I need to deinterlace and process lots of live video streams using ffmpeg (with cuda/nvenc/nvdec enabled) and am at the stage where I need to select a GPU specifically for the deinterlacing part. Does someone know which GPU specification is important to look at for this task? The reasoning is that if I can buy a RTX3050 instead of an RTX3090 it would be nice if they perform exactly the same at that task…
Hello again @Minutemqnqvs, it has been a while.
- “Lots of video streams” sounds like you need high bandwidth and throughput.
- “Deinterlacing” means recombining buffers after decoding with NVDEC, which implies the use of CUDA within the Video Codec SDK.
Both of these depend on memory size, bandwidth, cache size as well as CUDA core count, which are greatly different between different GPU designs. RTX 3090 for example has four times the core count and bandwidth of an RTX 3050.
Regarding the raw decoding power of the dedicated NVDEC chip you can find a rough performance comparison between different chip generations in the `NVDEC_Application_Note.pdf, which is part of the Video SDK download. It does not have data on individual chips, but still might be helpful.
And I hope you are aware of the NVENC/NVDEC GPU support matrix that lists which GPU supports which video codec for de- and ecoding.
Beyond this it is really difficult to give a recommendation. It depends a lot on the specific use-case, wether it is off-line processing and run-time does not matter. Or if the requirement is real-time streaming of lots of parallel streams, which would put you probably already in the professional GPU segment with more than one NVDEC chip.
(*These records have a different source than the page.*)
(** * tri-proof-assist: the annotation canvas of [Board.tsx]

    A shallow embedding of the state model of
    [src/tri-proof-assist/src/components/Canvas/Board.tsx]: the React state of
    the [Board] component, its event handlers, and the JSON document it saves
    and loads.

    Conventions of the embedding.
    - A JavaScript [number] is a [number] below: an exact rational or one of
      the IEEE special values [Infinity], [-Infinity], [NaN].  Rounding to
      binary64 and the sign of zero are not modelled: [Num.mul] and
      [Num.div] are the exact product and quotient, and the literals [1.2]
      and [0.1] stand for 6/5 and 1/10.  Comparisons, [Math.min] and
      [Math.max] are exact in JavaScript too, and so are the clamps of the
      zoom built from them; a value that the code computes as a product or
      a quotient is the [number] given here rounded to binary64, and what is
      proved of it below is proved of the exact value.
    - A JavaScript string is a [string] (its UTF-8 bytes).
    - Each handler reads the state captured by the render it was created in
      and schedules a new state with the [set...] functions; it is a function
      from that state (and the answers of the host) to the next state.  React
      creates the handlers anew with every render, so an event reaches the
      handler of the current state.  The drag-end handler of a [Text] node
      is also given with its captured list apart from the state it fires in
      ([onDragEnd_captured]).
    - Calls that leave the component ([open], [save], [invoke], [JSON.parse],
      [JSON.stringify], image decoding) are answered by a [Host]; what
      [Date.now()] and [confirm] return comes with the event.
    - The cell [imageOffset] is never read or written and is left out. *)

From Stdlib Require Import Ascii String QArith Qminmax Lqa.
From stdpp Require Import base option list strings pretty.

Local Open Scope Q_scope.
Set Warnings "-register-all".

(** ** JavaScript numbers *)

Module Num.

Inductive number : Type :=
  | Fin (q : Q)
  | PInf
  | NInf
  | NaN.

Definition of_Z (z : Z) : number := Fin (inject_Z z).

Definition is_finite (a : number) : bool :=
  match a with Fin _ => true | _ => false end.

(** [a * b], exact: the binary64 product is this value rounded. *)
Definition mul (a b : number) : number :=
  match a, b with
  | NaN, _ | _, NaN => NaN
  | Fin p, Fin q => Fin (Qred (p * q))
  | Fin p, PInf | PInf, Fin p =>
      match p ?= 0 with Gt => PInf | Lt => NInf | Eq => NaN end
  | Fin p, NInf | NInf, Fin p =>
      match p ?= 0 with Gt => NInf | Lt => PInf | Eq => NaN end
  | PInf, PInf | NInf, NInf => PInf
  | PInf, NInf | NInf, PInf => NInf
  end.

(** [a / b], exact: the binary64 quotient is this value rounded.  A zero
    divisor is a positive zero. *)
Definition div (a b : number) : number :=
  match a, b with
  | NaN, _ | _, NaN => NaN
  | Fin p, Fin q =>
      match q ?= 0 with
      | Eq => match p ?= 0 with Gt => PInf | Lt => NInf | Eq => NaN end
      | _ => Fin (Qred (p / q))
      end
  | Fin _, (PInf | NInf) => Fin 0
  | PInf, Fin q => match q ?= 0 with Lt => NInf | _ => PInf end
  | NInf, Fin q => match q ?= 0 with Lt => PInf | _ => NInf end
  | (PInf | NInf), (PInf | NInf) => NaN
  end.

(** [a <= b]; false as soon as one side is [NaN]. *)
Definition leb (a b : number) : bool :=
  match a, b with
  | NaN, _ | _, NaN => false
  | NInf, _ | _, PInf => true
  | _, NInf | PInf, _ => false
  | Fin p, Fin q => Qle_bool p q
  end.

Definition min2 (a b : number) : number :=
  match a, b with
  | NaN, _ | _, NaN => NaN
  | _, _ => if leb a b then a else b
  end.

Definition max2 (a b : number) : number :=
  match a, b with
  | NaN, _ | _, NaN => NaN
  | _, _ => if leb a b then b else a
  end.

(** [Math.min(...args)] and [Math.max(...args)] *)
Definition Math_min (args : list number) : number := foldl min2 PInf args.
Definition Math_max (args : list number) : number := foldl max2 NInf args.

(** [ToBoolean] on a number: [0] and [NaN] are falsy. *)
Definition truthy (a : number) : bool :=
  match a with
  | Fin q => negb (Qeq_bool q 0)
  | PInf | NInf => true
  | NaN => false
  end.

End Num.

Import Num.

(** ** Geometry transform *)

Record Size : Type := { width : number; height : number }.

(** [handleImageImport], lines 76-78: the scale computed in [img.onload]. *)
Definition scaleX (canvasSize img : Size) : number :=
  div (width canvasSize) (width img).
Definition scaleY (canvasSize img : Size) : number :=
  div (height canvasSize) (height img).
Definition scale (canvasSize img : Size) : number :=
  Math_min [scaleX canvasSize img; scaleY canvasSize img; Fin 1].

(** The updater functions passed to [setImageScale] by [zoomIn] and
    [zoomOut]. *)
Definition zoomIn (prev : number) : number :=
  Math_min [mul prev (Fin (6 # 5)); Fin 3].
Definition zoomOut (prev : number) : number :=
  Math_max [div prev (Fin (6 # 5)); Fin (1 # 10)].

(** ** JSON values

    The values [JSON.parse] returns and [JSON.stringify] accepts.  An object
    keeps its members in insertion order. *)

Inductive json : Type :=
  | JNull
  | JBool (b : bool)
  | JNum (n : number)
  | JStr (s : string)
  | JArr (items : list json)
  | JObj (members : list (string * json)).

(** A promise that resolves or rejects, a call that returns or throws. *)
Inductive completion (A : Type) : Type :=
  | Normal (a : A)
  | Throw (err : string).
Arguments Normal {A} a.
Arguments Throw {A} err.

#[global] Instance completion_ret : MRet completion := @Normal.
#[global] Instance completion_bind : MBind completion := fun A B k c =>
  match c with
  | Normal a => k a
  | Throw err => Throw err
  end.

Fixpoint assoc (k : string) (members : list (string * json)) : option json :=
  match members with
  | [] => None
  | (k', v) :: rest => if String.eqb k k' then Some v else assoc k rest
  end.

(** [data.k] for a property name [k] that no prototype defines: a member of
    an object, [undefined] ([None]) on any other value, a [TypeError] on
    [null]. *)
Definition get (data : json) (k : string) : completion (option json) :=
  match data with
  | JNull => Throw "TypeError: Cannot read properties of null"
  | JObj members => Normal (assoc k members)
  | _ => Normal None
  end.

(** [ToBoolean] of a value read from parsed JSON. *)
Definition ToBoolean (v : option json) : bool :=
  match v with
  | None | Some JNull => false
  | Some (JBool b) => b
  | Some (JNum n) => truthy n
  | Some (JStr s) => negb (String.eqb s "")
  | Some (JArr _) | Some (JObj _) => true
  end.

(** [v || d] *)
Definition or_else (v : option json) (d : json) : json :=
  match v with
  | Some j => if ToBoolean v then j else d
  | None => d
  end.

(** What [JSON.parse (JSON.stringify v)] returns for a value [v] built from
    the constructors above: a number that is not finite is written as
    [null]. *)
Fixpoint JSON_norm (v : json) : json :=
  match v with
  | JNum n => if is_finite n then v else JNull
  | JArr items => JArr (List.map JSON_norm items)
  | JObj members => JObj (List.map (fun kv => (fst kv, JSON_norm (snd kv))) members)
  | _ => v
  end.

(** Views of a parsed value at a declared TypeScript type.  The source stores
    parsed values unchecked; a value outside the declared type has no view. *)
Definition as_string (v : json) : option string :=
  match v with JStr s => Some s | _ => None end.
Definition as_number (v : json) : option number :=
  match v with JNum n => Some n | _ => None end.
Definition as_boolean (v : json) : option bool :=
  match v with JBool b => Some b | _ => None end.
Definition as_array {A : Type} (view : json -> option A) (v : json)
  : option (list A) :=
  match v with JArr items => mapM view items | _ => None end.
Definition member {A : Type} (view : json -> option A) (k : string) (v : json)
  : option A :=
  match v with JObj members => assoc k members ≫= view | _ => None end.

(** ** Data model *)

Module TextAnnotation.

Record t : Type := {
  id : string;
  x : number;
  y : number;
  text : string;
  color : string;
  fontSize : number;
}.

Definition to_json (a : t) : json :=
  JObj [("id", JStr (id a)); ("x", JNum (x a)); ("y", JNum (y a));
        ("text", JStr (text a)); ("color", JStr (color a));
        ("fontSize", JNum (fontSize a))].

Definition of_json (v : json) : option t :=
  i ← member as_string "id" v;
  px ← member as_number "x" v;
  py ← member as_number "y" v;
  tx ← member as_string "text" v;
  c ← member as_string "color" v;
  f ← member as_number "fontSize" v;
  Some {| id := i; x := px; y := py; text := tx; color := c; fontSize := f |}.

(** [{ ...a, text: newText }] and [{ ...a, x: x', y: y' }] *)
Definition with_text (a : t) (newText : string) : t :=
  {| id := id a; x := x a; y := y a; text := newText; color := color a;
     fontSize := fontSize a |}.
Definition with_xy (a : t) (x' y' : number) : t :=
  {| id := id a; x := x'; y := y'; text := text a; color := color a;
     fontSize := fontSize a |}.

Definition finite (a : t) : bool :=
  is_finite (x a) && is_finite (y a) && is_finite (fontSize a).

End TextAnnotation.

Module ProofStep.

Record t : Type := {
  id : string;
  because : string;
  therefore : string;
}.

Definition to_json (s : t) : json :=
  JObj [("id", JStr (id s)); ("because", JStr (because s));
        ("therefore", JStr (therefore s))].

Definition of_json (v : json) : option t :=
  i ← member as_string "id" v;
  b ← member as_string "because" v;
  th ← member as_string "therefore" v;
  Some {| id := i; because := b; therefore := th |}.

End ProofStep.

(** An [HTMLImageElement] after [onload]: its source and natural size. *)
Record Image : Type := { src : string; natural : Size }.

(** The [useState] cells of [Board]. *)
Record State : Type := {
  backgroundImage : option Image;
  imagePath : string;
  annotations : list TextAnnotation.t;
  selectedId : option string;
  currentColor : string;
  pendingText : string;
  canvasSize : Size;
  imageScale : number;
  fontSize : number;
  isDarkMode : bool;
  proofSteps : list ProofStep.t;
}.

Definition initial : State := {|
  backgroundImage := None;
  imagePath := "";
  annotations := [];
  selectedId := None;
  currentColor := "#FF0000";
  pendingText := "";
  canvasSize := {| width := Fin 800; height := Fin 600 |};
  imageScale := Fin 1;
  fontSize := Fin 28;
  isDarkMode := false;
  proofSteps := [];
|}.

Definition ids (anns : list TextAnnotation.t) : list string :=
  TextAnnotation.id <$> anns.

(** ** The [set...] functions of the state cells *)

Definition setBackgroundImage (v : option Image) (st : State) : State :=
  {| backgroundImage := v; imagePath := imagePath st;
     annotations := annotations st; selectedId := selectedId st;
     currentColor := currentColor st; pendingText := pendingText st;
     canvasSize := canvasSize st; imageScale := imageScale st;
     fontSize := fontSize st; isDarkMode := isDarkMode st;
     proofSteps := proofSteps st |}.
Definition setImagePath (v : string) (st : State) : State :=
  {| backgroundImage := backgroundImage st; imagePath := v;
     annotations := annotations st; selectedId := selectedId st;
     currentColor := currentColor st; pendingText := pendingText st;
     canvasSize := canvasSize st; imageScale := imageScale st;
     fontSize := fontSize st; isDarkMode := isDarkMode st;
     proofSteps := proofSteps st |}.
Definition setAnnotations (v : list TextAnnotation.t) (st : State) : State :=
  {| backgroundImage := backgroundImage st; imagePath := imagePath st;
     annotations := v; selectedId := selectedId st;
     currentColor := currentColor st; pendingText := pendingText st;
     canvasSize := canvasSize st; imageScale := imageScale st;
     fontSize := fontSize st; isDarkMode := isDarkMode st;
     proofSteps := proofSteps st |}.
Definition setSelectedId (v : option string) (st : State) : State :=
  {| backgroundImage := backgroundImage st; imagePath := imagePath st;
     annotations := annotations st; selectedId := v;
     currentColor := currentColor st; pendingText := pendingText st;
     canvasSize := canvasSize st; imageScale := imageScale st;
     fontSize := fontSize st; isDarkMode := isDarkMode st;
     proofSteps := proofSteps st |}.
Definition setCurrentColor (v : string) (st : State) : State :=
  {| backgroundImage := backgroundImage st; imagePath := imagePath st;
     annotations := annotations st; selectedId := selectedId st;
     currentColor := v; pendingText := pendingText st;
     canvasSize := canvasSize st; imageScale := imageScale st;
     fontSize := fontSize st; isDarkMode := isDarkMode st;
     proofSteps := proofSteps st |}.
Definition setPendingText (v : string) (st : State) : State :=
  {| backgroundImage := backgroundImage st; imagePath := imagePath st;
     annotations := annotations st; selectedId := selectedId st;
     currentColor := currentColor st; pendingText := v;
     canvasSize := canvasSize st; imageScale := imageScale st;
     fontSize := fontSize st; isDarkMode := isDarkMode st;
     proofSteps := proofSteps st |}.
Definition setCanvasSize (v : Size) (st : State) : State :=
  {| backgroundImage := backgroundImage st; imagePath := imagePath st;
     annotations := annotations st; selectedId := selectedId st;
     currentColor := currentColor st; pendingText := pendingText st;
     canvasSize := v; imageScale := imageScale st;
     fontSize := fontSize st; isDarkMode := isDarkMode st;
     proofSteps := proofSteps st |}.
Definition setImageScale (v : number) (st : State) : State :=
  {| backgroundImage := backgroundImage st; imagePath := imagePath st;
     annotations := annotations st; selectedId := selectedId st;
     currentColor := currentColor st; pendingText := pendingText st;
     canvasSize := canvasSize st; imageScale := v;
     fontSize := fontSize st; isDarkMode := isDarkMode st;
     proofSteps := proofSteps st |}.
Definition setFontSize (v : number) (st : State) : State :=
  {| backgroundImage := backgroundImage st; imagePath := imagePath st;
     annotations := annotations st; selectedId := selectedId st;
     currentColor := currentColor st; pendingText := pendingText st;
     canvasSize := canvasSize st; imageScale := imageScale st;
     fontSize := v; isDarkMode := isDarkMode st;
     proofSteps := proofSteps st |}.
Definition setIsDarkMode (v : bool) (st : State) : State :=
  {| backgroundImage := backgroundImage st; imagePath := imagePath st;
     annotations := annotations st; selectedId := selectedId st;
     currentColor := currentColor st; pendingText := pendingText st;
     canvasSize := canvasSize st; imageScale := imageScale st;
     fontSize := fontSize st; isDarkMode := v;
     proofSteps := proofSteps st |}.
Definition setProofSteps (v : list ProofStep.t) (st : State) : State :=
  {| backgroundImage := backgroundImage st; imagePath := imagePath st;
     annotations := annotations st; selectedId := selectedId st;
     currentColor := currentColor st; pendingText := pendingText st;
     canvasSize := canvasSize st; imageScale := imageScale st;
     fontSize := fontSize st; isDarkMode := isDarkMode st;
     proofSteps := v |}.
Thanks for your reply, I will try to see if using nvidia-smi I can measure the load for this job. If it indeed relates to the number of CUDA cores it’s good news as this makes it a simple variable to shop for :) And yes I’m aware of the matrix, a very useful resource.
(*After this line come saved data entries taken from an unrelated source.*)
Lemma manifest_parse_all_or_nothing_witness :
  let w := Scenario.cached_world "foo-badman" in
  let r := verifyPkgContents Scenario.env "root" (Scenario.meta "foo-badman") w in
  fst (Scanner (Scenario.rd Scenario.manifest_bad)) =
    ["6869" +:+ String tab "bin/foo";
     "6869" +:+ String tab "bin" +:+ String tab "foo"]
  ∧ fst r = Some (FormatError 3)
  ∧ trace (snd r) = [EvOpen "root/var/cache/pm/foo-badman"].
Proof.
  intros w r.
  destruct (manifest_parse_all_or_nothing Scenario.env "root"
              (Scenario.meta "foo-badman") w Scenario.foo_badman
              (Scenario.rd Scenario.manifest_bad))
    as (Hlines & Hbad & _ & _).
  - exists "foo-badman". split; vm_compute; reflexivity.
  - vm_compute. reflexivity.
  - split.
    + rewrite Hlines; [vm_compute; reflexivity|].
      vm_compute. repeat (apply List.Forall_cons; [reflexivity|]).
      apply List.Forall_nil.
    + destruct Hbad as (n & Hn & Hr).
      * apply List.Exists_cons_tl, List.Exists_cons_hd.
        vm_compute. intros H. discriminate H.
      * unfold r. rewrite Hr. simpl.
        assert (Hv : fst (verifyPkgContents Scenario.env "root"
                            (Scenario.meta "foo-badman") w)
                     = Some (FormatError 3)) by (vm_compute; reflexivity).
        rewrite Hr in Hv. simpl in Hv. split; [exact Hv|reflexivity].
Defined.

(** C5, as the code has it. Two lines with the same path do not fail the
    parse: with every line of two fields the parse succeeds, and the path is
    mapped to the digest of the last line that names it. *)
Theorem duplicate_paths_last_wins lines1 l1 lines2 l2 lines3 d1 d2 p cs0 :
  Forall two_fields (lines1 ++ lines2 ++ lines3) →
  Split l1 tab = [d1; p] →
  Split l2 tab = [d2; p] →
  (∀ l d, l ∈ lines3 → Split l tab ≠ [d; p]) →
  ∃ cs, parse_lines (lines1 ++ l1 :: lines2 ++ l2 :: lines3) cs0 = Ok cs
        ∧ cs !! p = Some d2.
Proof.
  intros Hall H1 H2 Hlast.
  apply Forall_app in Hall as [Hall1 Hall23].
  apply Forall_app in Hall23 as [Hall2 Hall3].
  assert (Hl1 : two_fields l1) by (unfold two_fields; by rewrite H1).
  destruct (parse_lines_ok (lines1 ++ l1 :: lines2) cs0) as (csA & HpA & _).
  { apply Forall_app. split; [done|]. by constructor. }
  destruct (parse_lines_ok lines3 (<[p := d2]> csA) Hall3) as (cs & Hp & Hkeep).
  exists cs. split.
  - replace (lines1 ++ l1 :: lines2 ++ l2 :: lines3)
      with ((lines1 ++ l1 :: lines2) ++ l2 :: lines3)
      by (by rewrite <- app_assoc).
    rewrite parse_lines_app, HpA. simpl. by rewrite H2.
  - rewrite Hkeep by (intros l d Hin; by apply Hlast).
    apply lookup_insert_eq.
Qed.

Lemma duplicate_paths_last_wins_witness :
  ∃ cs, parse_lines (fst (Scanner (Scenario.rd Scenario.manifest_dup))) ∅ = Ok cs
        ∧ cs !! "bin/foo" = Some "6869".
Proof.
  apply (duplicate_paths_last_wins [] ("0000" +:+ String tab "bin/foo") []
           ("6869" +:+ String tab "bin/foo") [] "0000" "6869" "bin/foo" ∅).
  - apply List.Forall_nil.
  - reflexivity.
  - reflexivity.
  - intros l d H. by apply elem_of_nil in H.
Defined.

(** C5 fails on a manifest with two lines for [bin/foo]: the parse gives a
    mapping, the first line's digest is forgotten, and the archive is
    accepted. *)
Lemma duplicate_paths_counterexample :
  let l1 := "0000" +:+ String tab "bin/foo" in
  let l2 := "6869" +:+ String tab "bin/foo" in
  fst (Scanner (Scenario.rd Scenario.manifest_dup)) = [l1; l2]
  ∧ Split l1 tab = ["0000"; "bin/foo"]
  ∧ Split l2 tab = ["6869"; "bin/foo"]
  ∧ parse_lines [l1; l2] ∅ = Ok Scenario.foo_map
  ∧ fst (verifyPkgContents Scenario.env "root" (Scenario.meta "foo-dup")
           (Scenario.cached_world "foo-dup")) = None.
Proof. repeat split; vm_compute; reflexivity. Qed.

(** ** The orchestrator *)

Section Orchestrator.
Context (env : Env).

(** [download] writes nowhere but at the cache files of its packages. *)
Lemma download_frame cacheDir ms w p :
  (∀ pkg, p ≠ filepath_Join env cacheDir pkg) →
  nodes (snd (download env cacheDir ms w)) !! p = nodes w !! p.
Proof.
  intros Hp. revert w. induction ms as [|m ms IH]; intros w; [done|].
  simpl. unfold mbind, M_bind, emit. simpl.
  destruct (http_Get env (URL m)) as [resp|err]; [|done].
  unfold os_Create, mbind, M_bind, emit, stat, acquire, put. simpl.
  destruct (nodes w !! filepath_Join env cacheDir (Pkg m)) as [[|data]|];
    [done|..];
    (destruct (os_Create_err env _); [done|]; simpl;
     unfold io_Copy; simpl;
     destruct (decide (bytes (Body resp) = EmptyString));
     [|destruct (write_err env _)]; simpl;
     try (destruct (fail (Body resp)); simpl);
     try (destruct (Body_Close_err resp); simpl);
     rewrite ?IH; simpl;
     rewrite ?lookup_insert_ne by (by apply not_eq_sym); done).
Qed.

End Orchestrator.

(** C10. [Install] returns an error on every input: each stage that fails
    returns its wrapped error, and the run in which resolution, cache setup,
    fetch and both verifications succeed for every package ends with the
    error [NYI]. Nothing is installed: the only paths of the file system a
    run can change are the cache directory and the cache files in it. *)
Theorem Install_never_succeeds env root pkgs w :
  let cacheDir := filepath_Join env root cache in
  is_Some (fst (Install env root pkgs w))
  ∧ ∀ p, p ≠ cacheDir → (∀ pkg, p ≠ filepath_Join env cacheDir pkg) →
         nodes (snd (Install env root pkgs w)) !! p = nodes w !! p.
Proof.
  intros cacheDir.
  destruct (Install env root pkgs w) as [r w'] eqn:HI. simpl.
  unfold Install in HI. fold cacheDir in HI.
  destruct (db_LoadAvailable env root) as [av|err];
    [|by inversion HI; subst; split; [eexists|]].
  destruct (av pkgs) as [ms|err];
    [|by inversion HI; subst; split; [eexists|]].
  assert (Hrest : ∀ w1,
    (∀ p, p ≠ cacheDir → nodes w1 !! p = nodes w !! p) →
    (nd ← stat cacheDir;
     match nd with
     | Some Dir =>
         r ← download env cacheDir ms;
         match r with
         | Some err => mret (Some (Wrap err "downloading"))
         | None =>
             r ← Install_loop env root ms;
             match r with
             | Some err => mret (Some err)
             | None => mret (Some (New "NYI"))
             end
         end
     | _ => mret (Some (Errorf "%q is not a directory!" [ArgS cacheDir]))
     end) w1 = (r, w') →
    is_Some r
    ∧ ∀ p, p ≠ cacheDir → (∀ pkg, p ≠ filepath_Join env cacheDir pkg) →
           nodes w' !! p = nodes w !! p).
  { intros w1 Hw1. unfold mbind, M_bind, stat, mret, M_ret.
    destruct (nodes w1 !! cacheDir) as [[|data]|];
      try (intros [= <- <-]; split; [by eexists|]; intros p Hp _; by apply Hw1).
    pose proof (download_frame env cacheDir ms w1) as Hd.
    destruct (download env cacheDir ms w1) as [[err|] w2]; simpl in Hd.
    { intros [= <- <-]. split; [by eexists|]. intros p Hp Hq.
      rewrite Hd by done. by apply Hw1. }
    pose proof (Install_loop_nodes env root ms w2) as Hl.
    destruct (Install_loop env root ms w2) as [[err|] w3]; simpl in Hl;
      (intros [= <- <-]; split; [by eexists|]; intros p Hp Hq;
       rewrite Hl, Hd by done; by apply Hw1). }
  unfold mbind at 1 in HI. unfold M_bind at 1 in HI. unfold stat at 1 in HI.
  destruct (nodes w !! cacheDir) as [nd|] eqn:Hex.
  - unfold mbind at 1 in HI. unfold M_bind at 1 in HI.
    unfold mret at 1 in HI. unfold M_ret at 1 in HI.
    by apply (Hrest w).
  - unfold mbind at 1 in HI. unfold M_bind at 1 in HI.
    unfold os_MkdirAll, emit in HI. unfold mbind at 1 in HI.
    unfold M_bind at 1 in HI.
    destruct (os_MkdirAll_err env cacheDir) as [err|].
    + inversion HI; subst. split; [by eexists|]. done.
    + unfold mbind at 1 in HI. unfold M_bind at 1 in HI. unfold put in HI.
      unfold mret at 1 in HI. unfold M_ret at 1 in HI.
      apply Hrest in HI; [done|].
      intros p Hp. simpl. by apply lookup_insert_ne.
Qed.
I have a couple if Tesla T4 on hand to test this workflow. The actual video encoding of the live streams is done by another hardware than Nvidia, some dedicated ASICs. But these ASICs don’t do deinterlacing.
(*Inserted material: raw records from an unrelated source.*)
Lemma getitem_pending st reader n :
  _reader (self st) = Some reader ->
  od_get n (_layers (self st)) = Some NOT_LOADED ->
  __getitem__ n st = (inr (length (heap st)), loaded st reader n true false).
Proof.
  intros Hr H. unfold __getitem__. unfold bind, get_self. rewrite H.
  apply loadLayer_pending; assumption.
Qed.

Lemma getitem_absent st n :
  n ∉ od_keys (_layers (self st)) -> __getitem__ n st = (inl (KeyError (Key n)), st).
Proof.
  intros H. apply od_get_None in H. unfold __getitem__. monad_unfold. rewrite H.
  reflexivity.
Qed.

Lemma getitem_times_loaded st n l (times : nat) :
  od_get n (_layers (self st)) = Some (LayerRef l) ->
  getitem_times n times st = (inr (replicate times l), st).
Proof.
  intros H. induction times as [|times IH]; simpl; [reflexivity|].
  unfold bind at 1. rewrite (getitem_loaded _ _ _ H).
  unfold bind at 1. rewrite IH. reflexivity.
Qed.

Lemma od_set_in_place {V} (d : list (string * V)) k v v' :
  od_get k d = Some v ->
  exists before after,
    d = (before ++ ((k, v) :: after))
    /\ (k ∉ od_keys before)
    /\ od_set k v' d = (before ++ ((k, v') :: after)).
Proof.
  induction d as [|[k0 v0] d IH]; simpl; [discriminate|].
  destruct (decide (k0 = k)) as [->|Hne].
  - intros H; simplify_eq. exists [], d. split; [reflexivity|].
    split; [apply not_elem_of_nil | reflexivity].
  - intros H. destruct (IH H) as (before & after & -> & Hk & Hset).
    exists ((k0, v0) :: before), after. split; [reflexivity|]. split.
    + unfold od_keys. rewrite fmap_cons. apply not_elem_of_cons.
      split; [simpl; intros Heq; apply Hne; symmetry; exact Heq | assumption].
    + rewrite Hset. reflexivity.
Qed.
Option 1) is to do it on the CPU in software but with a 32-core AMD EPYC 7xx4 you can saturate it quite quickly
Option 2) is using a GPU, that’s what I’m currently investigating
So if I have a look at NVDEC Application Note - NVIDIA Docs it would mean that on a RTX 4090 in H264 I could decode in real time 883/50 = around 18 streams at 1080p 50 fps right?
And a Tesla T4 has 2 NVDEC engines so something around the lines of 719 * 2 / 50 = 28 streams at 1080p 50 fps very roughly.
Yes, that math is correct.
But the necessary disclaimer: In your specific setup the numbers might vary.